» Task to complete:
In the listing below, find the line containing "intros Hm Hk w." and the line containing "keeps m → (∀ a, keeps (k a)) → keeps (try". Repeat exactly those two lines and every line between them, nothing more.

» Records provided:
▼
(* ===== verification/CertWorld.v ===== *)
(** * The self-signed generator as the generator of a certificate writer

    A world with the generator's state in front of the rest: the generator of
    [Generator.v] implements the interface the Secret writer is verified against
    ([self_signed_world]). *)
From S2P Require Export SecretWriterFacts.

(** ** A computation on the second half of the world *)
Definition go_lift {S W A} (m : GoM W A) : GoM (S * W) A := λ '(s, w),
  let '(o, w') := m w in (o, (s, w')).

Lemma wp_lift {S W A} (m : GoM W A) (Q : A → S * W → Prop) (s : S) (w : W) :
  wp m (λ a w', Q a (s, w')) w → wp (go_lift m) Q (s, w).
Proof. unfold wp, go_lift. by destruct (m w) as [[a|why] w']. Qed.

Section lift.
Context {S W : Type} `{!Crypto W, !CryptoLaws W, !SecretClient W, !SecretClientLaws W}.

#[export] Instance crypto_lift : Crypto (S * W) := {|
  PrivateKey := PrivateKey (W:=W); Certificate := Certificate (W:=W); CertPool := CertPool (W:=W);
  cert_NotBefore := cert_NotBefore; cert_NotAfter := cert_NotAfter;
  cert_DNSNames := cert_DNSNames; cert_IPAddresses := cert_IPAddresses;
  cert_KeyUsage := cert_KeyUsage; cert_AllowsCA := cert_AllowsCA;
  cert_UsageAllowed := cert_UsageAllowed; cert_Constrained := cert_Constrained; cert_Raw := cert_Raw;
  GenerateKey bits := go_lift (GenerateKey bits);
  RandInt bound := go_lift (RandInt bound);
  Now := go_lift Now;
  AddDate := AddDate (W:=W);
  ParseIP := ParseIP (W:=W); To4 := To4 (W:=W);
  NewSelfSignedCACert cfg k := go_lift (NewSelfSignedCACert cfg k);
  CreateCertificate t c k s := go_lift (CreateCertificate t c k s);
  ParseCertificate := ParseCertificate; MarshalPKCS1PrivateKey := MarshalPKCS1PrivateKey;
  ParsePrivateKeyPEM := ParsePrivateKeyPEM; ParseCertsPEM := ParseCertsPEM;
  pem_EncodeToMemory := pem_EncodeToMemory (W:=W); pem_Decode := pem_Decode (W:=W);
  X509KeyPair := X509KeyPair (W:=W); AppendCertsFromPEM := AppendCertsFromPEM; Verify := Verify |}.

#[export] Instance secret_client_lift : SecretClient (S * W) := {|
  GetSecret k := go_lift (GetSecret k);
  CreateSecret o := go_lift (CreateSecret o);
  UpdateSecret o := go_lift (UpdateSecret o) |}.

#[export] Instance crypto_laws_lift : CryptoLaws (S * W).
Proof.
  refine {| clock := λ sw, clock sw.2; key_of := key_of (W:=W); signed_by := signed_by (W:=W) |}.
  - intros [s w]. exact (wp_lift _ _ s w (now_law (W:=W) w)).
  - exact (add_date_law (W:=W)).
  - intros bits [s w]. exact (wp_lift _ _ s w (generate_key_law (W:=W) bits w)).
  - intros bound [s w]. exact (wp_lift _ _ s w (rand_int_law (W:=W) bound w)).
  - intros cfg k [s w]. exact (wp_lift _ _ s w (self_signed_law (W:=W) cfg k w)).
  - intros t c k sg [s w]. exact (wp_lift _ _ s w (create_certificate_law (W:=W) t c k sg w)).
  - exact (parse_raw (W:=W)).
  - exact (pem_decode_encode (W:=W)).
  - exact (key_pair_encoded (W:=W)).
  - exact (key_pair_parsed (W:=W)).
  - exact (parse_certs_decode (W:=W)).
  - exact (append_encoded (W:=W)).
  - exact (verify_in_window (W:=W)).
Defined.
End lift.

(** ** The generator of the repository in such a world *)
Section generator.
Context {W : Type} `{!Crypto W, !CryptoLaws W, !SecretClient W, !SecretClientLaws W}.

Abbreviation world := (SelfSignedCertGenerator * W)%type.

(** Generation does not touch the Secrets, nor does it stop. *)
Definition keeps {A} (m : GoM W A) : Prop := ∀ w, wp m (λ _ w', api_secrets w' = api_secrets w) w.

Lemma keeps_ret {A} (a : A) : keeps (go_ret a).
Proof. by intros w. Qed.

Lemma keeps_bind {A B} (m : GoM W A) (k : A → GoM W B) :
  keeps m → (∀ a, keeps (k a)) → keeps (go_bind m k).
Proof.
  intros Hm Hk w. apply wp_bind. eapply wp_mono; [apply Hm|]. intros a w' Heq.
  eapply wp_mono; [apply Hk|]. by intros b w'' ->.
Qed.

Lemma keeps_try {A B} (m : GoM W (string + A)) (k : A → GoM W (string + B)) :
  keeps m → (∀ a, keeps (k a)) → keeps (try m k).
Proof. intros Hm Hk. apply keeps_bind; [done|]. intros [err|a]; [apply keeps_ret|apply Hk]. Qed.

Lemma NewSignedCert_keeps cfg key ca signer : keeps (NewSignedCert cfg key ca signer).
Proof.
  unfold NewSignedCert. apply keeps_try; [intros w; apply api_rand_int|]. intros serial.
  destruct (_ =? 0)%Z; [apply keeps_ret|]. destruct (_ =? 0)%Z; [apply keeps_ret|].
  apply keeps_bind; [intros w; apply api_now|]. intros n.
  apply keeps_try; [intros w; apply api_create_certificate|]. intros der. apply keeps_ret.
Qed.

Lemma signing_CA_keeps cp : keeps (signing_CA cp).
Proof.
  unfold signing_CA. apply keeps_bind.
  { apply keeps_bind; [intros w; apply api_now|]. intros n. apply keeps_ret. }
  intros [ca|]; [apply keeps_ret|]. apply keeps_bind; [intros w; apply api_generate_key|].
  intros k. apply keeps_try; [apply keeps_ret|]. intros key.
  apply keeps_bind; [intros w; apply api_self_signed|]. intros c.
  apply keeps_try; [apply keeps_ret|]. intros ca. apply keeps_ret.
Qed.

Lemma SelfSigned_Generate_keeps cp name : keeps (SelfSigned_Generate cp name).
Proof.
  unfold SelfSigned_Generate. apply keeps_try; [apply signing_CA_keeps|]. intros [signer ca].
  apply keeps_bind; [intros w; apply api_generate_key|]. intros k.
  apply keeps_try; [apply keeps_ret|]. intros key.
  apply keeps_bind; [apply NewSignedCert_keeps|]. intros c.
  apply keeps_try; [apply keeps_ret|]. intros c'. apply keeps_ret.
Qed.

Definition world_ready (sw : world) : Prop := CA_usable sw.1 sw.2.

#[export] Instance self_signed_world : CertWorldLaws world.
Proof.
  refine {| secrets := λ sw : world, api_secrets sw.2; gen_ready := world_ready;
            sec_rely := λ sw sw1 : world, sw1.1 = sw.1 ∧ api_rely sw.2 sw1.2 |}.
  - intros [cp w] [cp1 w1] [_ Hrely] Hs. exact (api_rely_usable (W:=W) w w1 Hrely Hs).
  - intros [cp w]. split; [done|apply api_rely_refl].
  - intros [cp w]. apply (wp_lift (Now (W:=W)) _ cp w).
    eapply wp_mono; [apply wp_and; [apply api_now|apply now_law]|].
    intros t w' [Hsec [-> Hle]]. split; [done|]. intros Hg. by eapply CA_usable_mono; [|exact Hg].
  - intros name [cp w] Hready Hname.
    assert (wp (SelfSigned_Generate cp name) (λ r w', (clock w ≤ clock w')%Z ∧
      api_secrets w' = api_secrets w ∧ ∀ a, r = inr a → art_ResourceVersion a = "" ∧
        ca_usable (art_CACert a) w' ∧ stays_valid (Some a) name (clock w) (clock w')) w) as Hgen.
    { eapply wp_mono; [apply wp_and; [apply SelfSigned_Generate_wp|apply SelfSigned_Generate_keeps]|];
        [done|done|]. intros r w' [[Hle Ha] Hsec]. split_and!; [done|done|]. intros a Hr.
      destruct (Ha a Hr) as (Hrv & Hvalid & _ & ca & -> & Hnb & Hissue).
      split_and!; [done|by apply encoded_ca_usable|done]. }
    apply (wp_lift (SelfSigned_Generate cp name) _ cp w). eapply wp_mono; [exact Hgen|].
    intros r w' (Hle & Hsec & Ha). split_and!; [done|done| |exact Ha].
    by eapply CA_usable_mono; [|exact Hready].
  - intros key ca [cp w] Hca. split_and!; [simpl; lia|done|exact Hca].
  - intros k [cp w]. apply (wp_lift (GetSecret (W:=W) k) _ cp w). wp_call api_get_secret.
    intros r w' (Hle & w1 & Hrely & Hle1 & Hsec & Hr). split_and!; [done| |by exists (cp, w1)].
    intros Hg. by eapply CA_usable_mono; [|exact Hg].
  - intros o [cp w]. apply (wp_lift (CreateSecret (W:=W) o) _ cp w). wp_call api_create_secret.
    intros r w' (Hle & w1 & Hrely & Hle1 & Hr). split_and!; [done| |by exists (cp, w1)].
    intros Hg. by eapply CA_usable_mono; [|exact Hg].
  - intros o [cp w]. apply (wp_lift (UpdateSecret (W:=W) o) _ cp w). wp_call api_update_secret.
    intros r w' (Hle & w1 & Hrely & Hle1 & Hr). split_and!; [done| |by exists (cp, w1)].
    intros Hg. by eapply CA_usable_mono; [|exact Hg].
Defined.
End generator.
▲
» Exercise response:
  intros Hm Hk w. apply wp_bind. eapply wp_mono; [apply Hm|]. intros a w' Heq.
  eapply wp_mono; [apply Hk|]. by intros b w'' ->.
Qed.

Lemma keeps_try {A B} (m : GoM W (string + A)) (k : A → GoM W (string + B)) :
  keeps m → (∀ a, keeps (k a)) → keeps (try m k).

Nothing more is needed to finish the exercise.